The Education (Individual Pupil Information) (Prescribed Persons) (England) Regulations 1999 only allows for pupil information to be passed to certain third parties in limited circumstances. This means that the NPD data can only be passed to persons conducting research into the educational achievements of pupils and who therefore require individual pupil information for that purpose. If you are unsure if your research proposal will meet this criteria please contact the ADLS for further advice.
It is recommended that you fully familiarise yourself with the dataset, timelines and variables available prior to completing your application by studying the user guides available from the Department for Education website here or alternatively downloading them from our Department for Education PDF pack here. This also contains information on using and interpreting the attainment variables.

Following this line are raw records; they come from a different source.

(** * The authentication and authorization core of the shop server

    A shallow embedding of [helper/authHelpers.js], [middlewares/validate.js]
    and the user router (the file that mounts [/users], [/signup], [/signin],
    ... on [express.Router()]), followed by the properties the specification
    states about them.

    Conventions of the embedding.
    - A JavaScript string is the [string] of its UTF-8 encoding, the form in
      which requests carry it (a surrogate that stands alone, which a JSON
      escape can produce, as the three bytes of its code point); [undefined]
      is [None].  [Js.length] counts its UTF-16 code units, as [.length]
      does, and [Js.trim] strips the white space of all of Unicode.  The
      patterns of the sources are matched over the bytes: their classes are
      ASCII, and [.] is transcribed so as to refuse the encodings of the
      line terminators.
    - A handler is a function from the process environment, the outside
      world's answers to this request (clock, random values, third-party
      services), the collections and the request to the new collections and
      the response.  An exception is the [Throw] case of [result].
    - Third-party packages (bcrypt, jsonwebtoken's codec, validator, the
      Mongoose schema of [UserModel], which is not part of the sources) are
      the fields of the class [Libraries]; every definition and theorem is
      parametric in them. *)

From Stdlib Require Import String Ascii List ZArith Bool Lia DecimalString.
Import ListNotations.
Open Scope string_scope.
Set Warnings "-register-all".

(** ** JavaScript values *)

Module Js.

(** [!!s] for a string: the empty string is falsy. *)
Definition truthy (s : string) : bool :=
  match s with EmptyString => false | String _ _ => true end.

The National Pupil Database is large and can be complex to use, particularly when working with longitudinal data. Due to the size of the datasets it is recommended that each data file is reduced to the key variables and cases of interest prior to carrying out any analyses.
- Version 1 at Key Stage 1/3 is considered as ‘provisional data’ and is the data used to populate the Statistical First Release.
- Version 2 at Key Stage 1/3 is considered as ‘final data’.
- Unamended data at Key Stage 2/4/5 is considered as ‘raw data’.
- Amended data at Key Stage 2/4/5 is data where the schools/LA’s have had an opportunity to inform the DfE of irregularities and errors found within the Unamended data.
- Final data at Key Stage 2/4/5 may have had some fine tuning from the previous 2 processes.
The Secretary of State has specific powers to share pupil data from the NPD with named bodies and third parties who require access to the data to undertake research into the educational achievements of pupils only (and not for any other purpose) under strict terms and conditions. If you are unsure if your research proposal will meet this criteria please contact the ADLS for further advice.
To make an application, the Department for Education have a specialist Data Warehouse team that deal with enquiries and applications for the NPD data. To ensure that the sharing of data is proportionate and that the different users of the data can access the information they need, the Department has developed a number of standard extracts which they hope will fulfil many peoples’ needs and speed up access to the data. The extracts have been organised into four different tiers of access, each with their own governance arrangements as follows:
Tier 1: Individual pupil level data – identifiable and / or identifiable and highly sensitive
Individual pupil level extracts that include identifying and highly sensitive information about pupils and their characteristics including items described as ‘sensitive personal data’ within the Data Protection Act 1998.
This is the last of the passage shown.